Start of Block

(* ===== verification/Ports.v ===== *)
(** * What the devices are connected to

    Each device is written against the ports it uses, for any world [W] behind them:
    the hart's interrupt lines, the interrupt callback, the host's clock, console and
    random numbers.  Emulator.v connects the ports to the machine. *)

From stdpp Require Import gmap.
From S2P Require Import Prelude Bits Hart HartInv.

(** The hart a device was constructed with. *)
Class HartPort (W : Type) := {
  w_hart : W -> Hart;
  w_upd_hart : (Hart -> Hart) -> W -> W;
}.
Class HartPortLaws (W : Type) `{HartPort W} := {
  w_hart_upd : forall f w, w_hart (w_upd_hart f w) = f (w_hart w);
}.

(* std::function<void(uint32_t id, bool lvl)>. *)
(* @src include/device/device.hpp 110-121 IrqDevice *)
Class IrqPort (W : Type) := irq_callback : Z -> bool -> W -> W.

(** What a client may rely on: the line of an interrupt is the level sent last, and
    the lines do not disturb each other. *)
Class IrqLines (W : Type) `{IrqPort W} := {
  irq_line : Z -> W -> bool;
  irq_line_same : forall id lvl w, irq_line id (irq_callback id lvl w) = lvl;
  irq_line_other : forall id id' lvl w, id <> id' ->
    irq_line id' (irq_callback id lvl w) = irq_line id' w;
}.

(** [std::chrono::steady_clock::now()], in nanoseconds since its epoch. *)
Class SteadyClock (W : Type) := steady_clock_now : W -> Z * W.

(** The callbacks of ui::ConsoleEndpoint. *)
(* @src include/ui/console_endpoint.hpp 30-42 ConsoleEndpoint *)
Class ConsolePort (W : Type) := {
  read_char : W -> option Z * W;
  write_char : Z -> W -> W;
}.

(** What a device may do to the hart: set and clear pending bits of mip. *)
Record mip_frame (h h' : Hart) : Prop := {
  pf_pc : pc h' = pc h;
  pf_gprs : gprs h' = gprs h;
  pf_fprs : fprs h' = fprs h;
  pf_priv : priv h' = priv h;
  pf_csr : forall a, a <> MIP_ADDRESS -> raw h' a = raw h a;
  pf_mip : fits 64 (raw h MIP_ADDRESS) -> sub (raw h MIP_ADDRESS) MIP_read_mask ->
    fits 64 (raw h' MIP_ADDRESS) /\ sub (raw h' MIP_ADDRESS) MIP_read_mask;
  pf_icp : interrupt_check_pending h' = interrupt_check_pending h;
  pf_is : increase_suppressed h' = increase_suppressed h;
}.

Lemma mip_frame_refl h : mip_frame h h.
Proof. split; auto. Qed.

Lemma mip_frame_trans h1 h2 h3 : mip_frame h1 h2 -> mip_frame h2 h3 -> mip_frame h1 h3.
Proof.
  intros [] []. split; try congruence.
  - intros a Ha. by rewrite pf_csr1, pf_csr0.
  - intros F S. destruct (pf_mip0 F S). auto.
Qed.

#[export] Hint Resolve mip_frame_refl : core.

Lemma set_interrupt_pending_frame flag lvl h : mip_frame h (set_interrupt_pending flag lvl h).
Proof.
  assert (forall v, (fits 64 (raw h MIP_ADDRESS) -> sub (raw h MIP_ADDRESS) MIP_read_mask ->
      sub v MIP_read_mask) -> mip_frame h (set_raw MIP_ADDRESS v h)) as Hset.
  { intros v Hv. split; try done.
    - intros a Ha. by rewrite raw_set_raw_ne.
    - intros F S. rewrite raw_set_raw_eq. split; [|auto].
      apply (sub_fits v MIP_read_mask); [by vm_compute|auto]. }
  unfold set_interrupt_pending, MIP_set_pending, MIP_clear_pending.
  destruct lvl; apply Hset; intros _ Hs.
  - apply sub_lor; [done|apply sub_land].
  - by apply sub_andn.
Qed.

(** The bit of one line after it is driven. *)
Lemma set_interrupt_pending_bit b lvl h i :
  0 <= b -> 0 <= i -> Z.testbit MIP_read_mask b = true ->
  Z.testbit (raw (set_interrupt_pending (Z.shiftl 1 b) lvl h) MIP_ADDRESS) i =
    if i =? b then lvl else Z.testbit (raw h MIP_ADDRESS) i.
Proof.
  intros Hb Hi Hm. unfold set_interrupt_pending, MIP_set_pending, MIP_clear_pending.
  destruct lvl; rewrite raw_set_raw_eq; unfold andn;
    rewrite ?Z.lor_spec, ?Z.ldiff_spec, ?Z.land_spec, testbit_flag by lia;
    (destruct (Z.eqb_spec i b) as [->|]; cbn [andb negb]);
    rewrite ?Hm, ?orb_true_r, ?orb_false_r, ?andb_false_r, ?andb_true_r; done.
Qed.

(** A world of interrupt lines alone, for the concrete runs. *)
Definition lines_port : IrqPort (Z -> bool) := fun id lvl w i => if i =? id then lvl else w i.
Definition lines_laws : @IrqLines (Z -> bool) lines_port.
Proof.
  refine {| irq_line := fun id w => w id |}.
  - intros id lvl w. unfold irq_callback, lines_port. by rewrite Z.eqb_refl.
  - intros id id' lvl w Hne. unfold irq_callback, lines_port. by destruct (Z.eqb_spec id' id).
Defined.
(* ===== verification/SmallDevices.v ===== *)
(** * The small devices

    One Module per device of src/device/ that is a handful of registers: the interrupt
    generator of the compliance tests, the SiFive test finisher, the NEMU console, the
    framebuffer, the BCM2835 random-number generator and the goldfish battery. *)

From stdpp Require Import gmap.
From S2P Require Import Prelude Bits Hart HartInv Machine Ports ByteVec.

(** The 64-bit accesses of several devices: the low word, then the high word. *)
Definition read_twice {S} (read4 : Z -> S -> option Z * S) (offset : Z) (s : S) : option Z * S :=
  match read4 offset s with
  | (None, s) => (None, s)
  | (Some lo, s) =>
      match read4 (u64 (offset + 4)) s with
      | (None, s) => (None, s)
      | (Some hi, s) => (Some (Z.lor lo (u64 (Z.shiftl hi 32))), s)
      end
  end.
Definition write_twice {S} (write4 : Z -> Z -> S -> bool * S) (offset value : Z) (s : S) : bool * S :=
  match write4 offset (Z.land value 0xFFFFFFFF) s with
  | (false, s) => (false, s)
  | (true, s) => write4 (u64 (offset + 4)) (Z.shiftr value 32) s
  end.

Module TestIntrGen.
(* @src include/device/test_intr_gen.hpp 29-51 TestIntrGen *)
Definition SIG_BASE : Z := 0x40000000.
Definition SIG_SIZE : Z := 0x1000.
Definition VERSION_OFFSET : Z := 0.
Definition PLATFORM_OFFSET : Z := 4.
Definition SIG_VERSION : Z := 0x10000.
Definition SET_FLAG : Z := Z.shiftl 1 31.
Definition INTR_MASK : Z := flags [MEIP; SEIP; MSIP; SSIP].

Section TestIntrGen.
Context {W : Type} `{HartPort W}.

(* @src src/device/test_intr_gen.cpp 24-43 TestIntrGen::read_internal *)
Definition sig_read_internal (offset size : Z) (w : W) : option Z * W :=
  if negb (size =? 4) then (None, w)
  else if (VERSION_OFFSET <=? offset) && (offset <? VERSION_OFFSET + 4)
  then (Some (read_little_endian SIG_VERSION (offset - VERSION_OFFSET) size 0), w)
  else if (PLATFORM_OFFSET <=? offset) && (offset <? PLATFORM_OFFSET + 4) then (Some 0, w)
  else (None, w).

(* @src src/device/test_intr_gen.cpp 45-68 TestIntrGen::write_internal *)
Definition sig_write_internal (offset size value : Z) (w : W) : bool * W :=
  if negb (size =? 4) then (false, w)
  else if (VERSION_OFFSET <=? offset) && (offset <? VERSION_OFFSET + 4) then (true, w)
  else if (PLATFORM_OFFSET <=? offset) && (offset <? PLATFORM_OFFSET + 4) then
    let platform_val := u32 value in
    let set := nz (Z.land platform_val SET_FLAG) in
    let mip_mask := Z.land platform_val INTR_MASK in
    (true, if nz mip_mask then w_upd_hart (set_interrupt_pending mip_mask set) w else w)
  else (false, w).
End TestIntrGen.
End TestIntrGen.

Module SiFiveTest.
(** The callback of the constructor, with the code and the status. *)
Class ShutdownPort (W : Type) := on_shutdown : Z -> Z -> W -> W.

(* @src include/device/sifive_test.hpp 26-37 SiFiveTest *)
Definition SIFIVE_BASE : Z := 0x100000.
Definition SIFIVE_SIZE : Z := 0x1000.
Definition FAIL : Z := 0x3333.
Definition PASS : Z := 0x5555.
Definition RESET : Z := 0x7777.

Section SiFiveTest.
Context {W : Type} `{ShutdownPort W}.

(* @src src/device/sifive_test.cpp 21-25 SiFiveTest::read_internal *)
Definition sifive_read_internal (offset size : Z) (w : W) : option Z * W := (Some 0, w).

(* @src src/device/sifive_test.cpp 27-44 SiFiveTest::write_internal *)
Definition sifive_write_internal (offset size value : Z) (w : W) : bool * W :=
  (true,
   if offset =? 0 then
     let status := u16 (Z.land value 0xFFFF) in
     let code := u16 (Z.land (Z.shiftr value 16) 0xFFFF) in
     if (status =? FAIL) || (status =? PASS) || (status =? RESET)
     then on_shutdown code status w else w
   else w).
End SiFiveTest.
End SiFiveTest.

Module NemuConsole.
(** [std::print(out_, "{}", ch)]. *)
Class PrintPort (W : Type) := print_char : Z -> W -> W.

(* @src include/device/nemu_console.hpp 25-31 NemuConsole *)
Definition NEMU_BASE : Z := 0x10008000.
Definition NEMU_SIZE : Z := 8.

Section NemuConsole.
Context {W : Type} `{PrintPort W}.

(* @src src/device/nemu_console.cpp 23-27 NemuConsole::read_internal *)
Definition nemu_read_internal (offset size : Z) (w : W) : option Z * W := (Some 0, w).

(* @src src/device/nemu_console.cpp 29-38 NemuConsole::write_internal *)
Definition nemu_write_internal (offset size value : Z) (w : W) : bool * W :=
  if offset =? 0 then (true, print_char (Z.land value 0xFF) w) else (false, w).
End NemuConsole.
End NemuConsole.

Module SimpleFB.
(* @src include/device/simple_fb.hpp 24-43 SimpleFB *)
Definition DEFAULT_WIDTH : Z := 1024.
Definition DEFAULT_HEIGHT : Z := 768.
Definition BPP : Z := 4.
Definition FB_BASE : Z := 0x50000000.
Definition FB_SIZE : Z := DEFAULT_WIDTH * DEFAULT_HEIGHT * BPP.
Definition SimpleFB_init : bytevec := bv_new FB_SIZE 0.

(* The vector vram_ is the state; the mutex makes an access one step. *)
(* @src src/device/simple_fb.cpp 21-35 SimpleFB::read_internal *)
Definition fb_read_internal (offset size : Z) (vram : bytevec) : option Z * bytevec :=
  if (8 <? size) || (FB_SIZE <? u64 (offset + size)) then (None, vram)
  else (Some (foldl (fun v i => Z.lor v (Z.shiftl (bv_get vram (offset + i)) (8 * i))) 0
                (seqZ 0 size)), vram).

(* @src src/device/simple_fb.cpp 37-49 SimpleFB::write_internal *)
Definition fb_write_internal (offset size value : Z) (vram : bytevec) : bool * bytevec :=
  if (8 <? size) || (FB_SIZE <? u64 (offset + size)) then (false, vram)
  else (true, foldl (fun v i => bv_set (offset + i) (Z.land (Z.shiftr value (8 * i)) 0xFF) v) vram
                (seqZ 0 size)).
End SimpleFB.

Module BCM2835Rng.
(** The next output of the std::mt19937 the device seeds from std::random_device. *)
Class RandomPort (W : Type) := get_random_bytes : W -> Z * W.

(* @src include/device/bcm2835_rng.hpp 25-46 BCM2835Rng *)
Definition RNG_BASE : Z := 0x10004000.
Definition RNG_SIZE : Z := 0x10.
Definition RNG_CTRL : Z := 0.
Definition RNG_STATUS : Z := 4.
Definition RNG_DATA : Z := 8.
Record BCM2835Rng := mkRng { rng_ctrl_ : Z; rng_status_ : Z }.
Definition BCM2835Rng_init : BCM2835Rng := mkRng 0 0.

Section BCM2835Rng.
Context {W : Type} `{RandomPort W}.

(* @src src/device/bcm2835_rng.cpp 36-44 BCM2835Rng::read_internal *)
Definition rng_read_4 (offset : Z) (s : BCM2835Rng * W) : option Z * (BCM2835Rng * W) :=
  let '(d, w) := s in
  if offset =? RNG_CTRL then (Some (rng_ctrl_ d), s)
  else if offset =? RNG_STATUS then (Some (Z.lor (rng_status_ d) (Z.shiftl 1 24)), s)
  else if offset =? RNG_DATA then let '(x, w) := get_random_bytes w in (Some (u32 x), (d, w))
  else (None, s).

(* @src src/device/bcm2835_rng.cpp 21-47 BCM2835Rng::read_internal *)
Definition rng_read_internal (offset size : Z) (s : BCM2835Rng * W) : option Z * (BCM2835Rng * W) :=
  if size =? 8 then read_twice rng_read_4 offset s
  else if negb (size =? 4) then (None, s)
  else rng_read_4 offset s.

(* ~0xFFFFF is the int -0x100000, converted to uint32_t. *)
(* @src src/device/bcm2835_rng.cpp 57-66 BCM2835Rng::write_internal *)
Definition rng_write_4 (offset value : Z) (s : BCM2835Rng * W) : bool * (BCM2835Rng * W) :=
  let '(d, w) := s in
  let value := Z.land value 0xFFFFFFFF in
  if offset =? RNG_CTRL then (true, (mkRng (u32 value) (rng_status_ d), w))
  else if offset =? RNG_STATUS
  then (true, (mkRng (rng_ctrl_ d)
                (Z.lor (andn (rng_status_ d) 0xFFFFF) (Z.land value 0xFFFFF)), w))
  else (false, s).

(* @src src/device/bcm2835_rng.cpp 49-69 BCM2835Rng::write_internal *)
Definition rng_write_internal (offset size value : Z) (s : BCM2835Rng * W) : bool * (BCM2835Rng * W) :=
  if size =? 8 then write_twice rng_write_4 offset value s
  else if negb (size =? 4) then (false, s)
  else rng_write_4 offset value s.
End BCM2835Rng.
End BCM2835Rng.

Module GoldfishBattery.
(* @src include/device/goldfish_battery.hpp 23-61 GoldfishBattery *)
Definition BATTERY_BASE : Z := 0x10003000.
Definition BATTERY_SIZE : Z := 0x1000.
Definition BATTERY_ID : Z := 3.
Definition INT_STATUS : Z := 0x00.
Definition INT_ENABLE : Z := 0x04.
Definition AC_ONLINE : Z := 0x08.
Definition STATUS : Z := 0x0C.
Definition HEALTH : Z := 0x10.
Definition PRESENT : Z := 0x14.
Definition CAPACITY : Z := 0x18.
Record GoldfishBattery := mkBattery {
  int_status_ : Z;
  int_enable_ : Z;
  ac_online_ : Z;
  status_ : Z;
  health_ : Z;
  present_ : Z;
  capacity_ : Z;
}.

(* @src src/device/goldfish_battery.cpp 21-27 GoldfishBattery::GoldfishBattery *)
Definition GoldfishBattery_init (init_capacity : Z) : GoldfishBattery :=
  mkBattery 0 0 1 1 1 1 init_capacity.

Section GoldfishBattery.
Context {W : Type} `{IrqPort W}.
Variable interrupt_id : Z.

(* @src src/device/goldfish_battery.cpp 29-54 GoldfishBattery::read_internal *)
Definition battery_read_internal (offset size : Z) (s : GoldfishBattery * W) :
    option Z * (GoldfishBattery * W) :=
  let '(d, w) := s in
  if offset =? INT_STATUS then
    let r := Z.land (int_status_ d) (int_enable_ d) in
    (Some r,
     if nz r
     then (mkBattery 0 (int_enable_ d) (ac_online_ d) (status_ d) (health_ d) (present_ d) (capacity_ d),
           irq_callback interrupt_id false w)
     else s)
  else if offset =? INT_ENABLE then (Some (int_enable_ d), s)
  else if offset =? AC_ONLINE then (Some (ac_online_ d), s)
  else if offset =? STATUS then (Some (status_ d), s)
  else if offset =? HEALTH then (Some (health_ d), s)
  else if offset =? PRESENT then (Some (present_ d), s)
  else if offset =? CAPACITY then (Some (capacity_ d), s)
  else (Some 0, s).

(* @src src/device/goldfish_battery.cpp 56-63 GoldfishBattery::write_internal *)
Definition battery_write_internal (offset size value : Z) (s : GoldfishBattery * W) :
    bool * (GoldfishBattery * W) :=
  let '(d, w) := s in
  (true,
   if offset =? INT_ENABLE
   then (mkBattery (int_status_ d) (u32 value) (ac_online_ d) (status_ d) (health_ d) (present_ d)
           (capacity_ d), w)
   else s).
End GoldfishBattery.
End GoldfishBattery.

End of Block

#### Problem requirements
Starting at the line above that contains "Definition SIG_SIZE : Z := 0x1000.", write out each line exactly until the line that contains "(* @src src/device/sifive_test.cpp 21-25" has been written, and stop there.

#### Result for this exercise
Definition SIG_SIZE : Z := 0x1000.
Definition VERSION_OFFSET : Z := 0.
Definition PLATFORM_OFFSET : Z := 4.
Definition SIG_VERSION : Z := 0x10000.
Definition SET_FLAG : Z := Z.shiftl 1 31.
Definition INTR_MASK : Z := flags [MEIP; SEIP; MSIP; SSIP].

Section TestIntrGen.
Context {W : Type} `{HartPort W}.

(* @src src/device/test_intr_gen.cpp 24-43 TestIntrGen::read_internal *)
Definition sig_read_internal (offset size : Z) (w : W) : option Z * W :=
  if negb (size =? 4) then (None, w)
  else if (VERSION_OFFSET <=? offset) && (offset <? VERSION_OFFSET + 4)
  then (Some (read_little_endian SIG_VERSION (offset - VERSION_OFFSET) size 0), w)
  else if (PLATFORM_OFFSET <=? offset) && (offset <? PLATFORM_OFFSET + 4) then (Some 0, w)
  else (None, w).

(* @src src/device/test_intr_gen.cpp 45-68 TestIntrGen::write_internal *)
Definition sig_write_internal (offset size value : Z) (w : W) : bool * W :=
  if negb (size =? 4) then (false, w)
  else if (VERSION_OFFSET <=? offset) && (offset <? VERSION_OFFSET + 4) then (true, w)
  else if (PLATFORM_OFFSET <=? offset) && (offset <? PLATFORM_OFFSET + 4) then
    let platform_val := u32 value in
    let set := nz (Z.land platform_val SET_FLAG) in
    let mip_mask := Z.land platform_val INTR_MASK in
    (true, if nz mip_mask then w_upd_hart (set_interrupt_pending mip_mask set) w else w)
  else (false, w).
End TestIntrGen.
End TestIntrGen.

Module SiFiveTest.
(** The callback of the constructor, with the code and the status. *)
Class ShutdownPort (W : Type) := on_shutdown : Z -> Z -> W -> W.

(* @src include/device/sifive_test.hpp 26-37 SiFiveTest *)
Definition SIFIVE_BASE : Z := 0x100000.
Definition SIFIVE_SIZE : Z := 0x1000.
Definition FAIL : Z := 0x3333.
Definition PASS : Z := 0x5555.
Definition RESET : Z := 0x7777.

Section SiFiveTest.
Context {W : Type} `{ShutdownPort W}.

(* @src src/device/sifive_test.cpp 21-25 SiFiveTest::read_internal *)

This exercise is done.